:: RECORDS TO USE
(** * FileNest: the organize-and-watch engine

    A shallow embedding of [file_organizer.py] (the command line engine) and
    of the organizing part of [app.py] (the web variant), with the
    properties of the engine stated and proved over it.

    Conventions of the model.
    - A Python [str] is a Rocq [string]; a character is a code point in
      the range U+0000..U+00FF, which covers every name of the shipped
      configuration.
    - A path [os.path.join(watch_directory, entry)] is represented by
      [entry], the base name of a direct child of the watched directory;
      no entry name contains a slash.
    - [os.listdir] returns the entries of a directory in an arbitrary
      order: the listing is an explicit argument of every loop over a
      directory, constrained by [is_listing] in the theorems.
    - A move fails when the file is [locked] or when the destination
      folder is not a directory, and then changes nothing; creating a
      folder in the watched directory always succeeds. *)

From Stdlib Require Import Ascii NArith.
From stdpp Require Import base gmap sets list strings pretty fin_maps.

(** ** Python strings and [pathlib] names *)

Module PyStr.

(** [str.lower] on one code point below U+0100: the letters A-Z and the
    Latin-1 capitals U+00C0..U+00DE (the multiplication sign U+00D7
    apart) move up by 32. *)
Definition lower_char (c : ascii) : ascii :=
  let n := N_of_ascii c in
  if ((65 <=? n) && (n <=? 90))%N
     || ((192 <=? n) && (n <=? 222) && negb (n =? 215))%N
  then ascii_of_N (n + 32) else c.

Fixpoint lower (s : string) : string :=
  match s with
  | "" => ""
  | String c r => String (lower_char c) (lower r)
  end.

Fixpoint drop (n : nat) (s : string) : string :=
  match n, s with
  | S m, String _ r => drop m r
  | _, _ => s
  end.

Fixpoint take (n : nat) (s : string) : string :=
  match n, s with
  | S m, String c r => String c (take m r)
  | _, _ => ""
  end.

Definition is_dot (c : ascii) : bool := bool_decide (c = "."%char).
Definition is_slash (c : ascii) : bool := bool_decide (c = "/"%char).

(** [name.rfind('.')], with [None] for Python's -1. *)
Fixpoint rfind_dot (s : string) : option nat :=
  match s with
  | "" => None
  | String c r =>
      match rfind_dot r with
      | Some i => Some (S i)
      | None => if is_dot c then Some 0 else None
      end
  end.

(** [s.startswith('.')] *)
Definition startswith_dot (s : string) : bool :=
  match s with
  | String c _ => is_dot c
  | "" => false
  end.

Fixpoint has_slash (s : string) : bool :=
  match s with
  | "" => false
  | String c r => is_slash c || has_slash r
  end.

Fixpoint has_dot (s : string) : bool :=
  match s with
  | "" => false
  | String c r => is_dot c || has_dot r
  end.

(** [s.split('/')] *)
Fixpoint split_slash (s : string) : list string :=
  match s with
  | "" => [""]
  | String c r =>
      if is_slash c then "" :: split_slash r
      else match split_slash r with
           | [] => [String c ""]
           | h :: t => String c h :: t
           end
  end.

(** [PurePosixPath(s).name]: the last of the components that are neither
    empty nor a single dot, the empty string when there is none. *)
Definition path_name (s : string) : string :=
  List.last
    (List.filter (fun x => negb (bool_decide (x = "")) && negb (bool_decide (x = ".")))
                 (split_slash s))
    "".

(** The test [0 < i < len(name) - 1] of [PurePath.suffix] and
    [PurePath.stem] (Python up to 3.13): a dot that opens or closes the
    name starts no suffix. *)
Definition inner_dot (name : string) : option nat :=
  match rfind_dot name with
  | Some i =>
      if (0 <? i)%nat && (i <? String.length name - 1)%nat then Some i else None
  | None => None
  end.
::::
Word for word, restate the data above from its first line down to and including the line with "the range U+0000..U+00FF, which".

EXERCISE RESPONSE:
(** * FileNest: the organize-and-watch engine

    A shallow embedding of [file_organizer.py] (the command line engine) and
    of the organizing part of [app.py] (the web variant), with the
    properties of the engine stated and proved over it.

    Conventions of the model.
    - A Python [str] is a Rocq [string]; a character is a code point in
      the range U+0000..U+00FF, which covers every name of the shipped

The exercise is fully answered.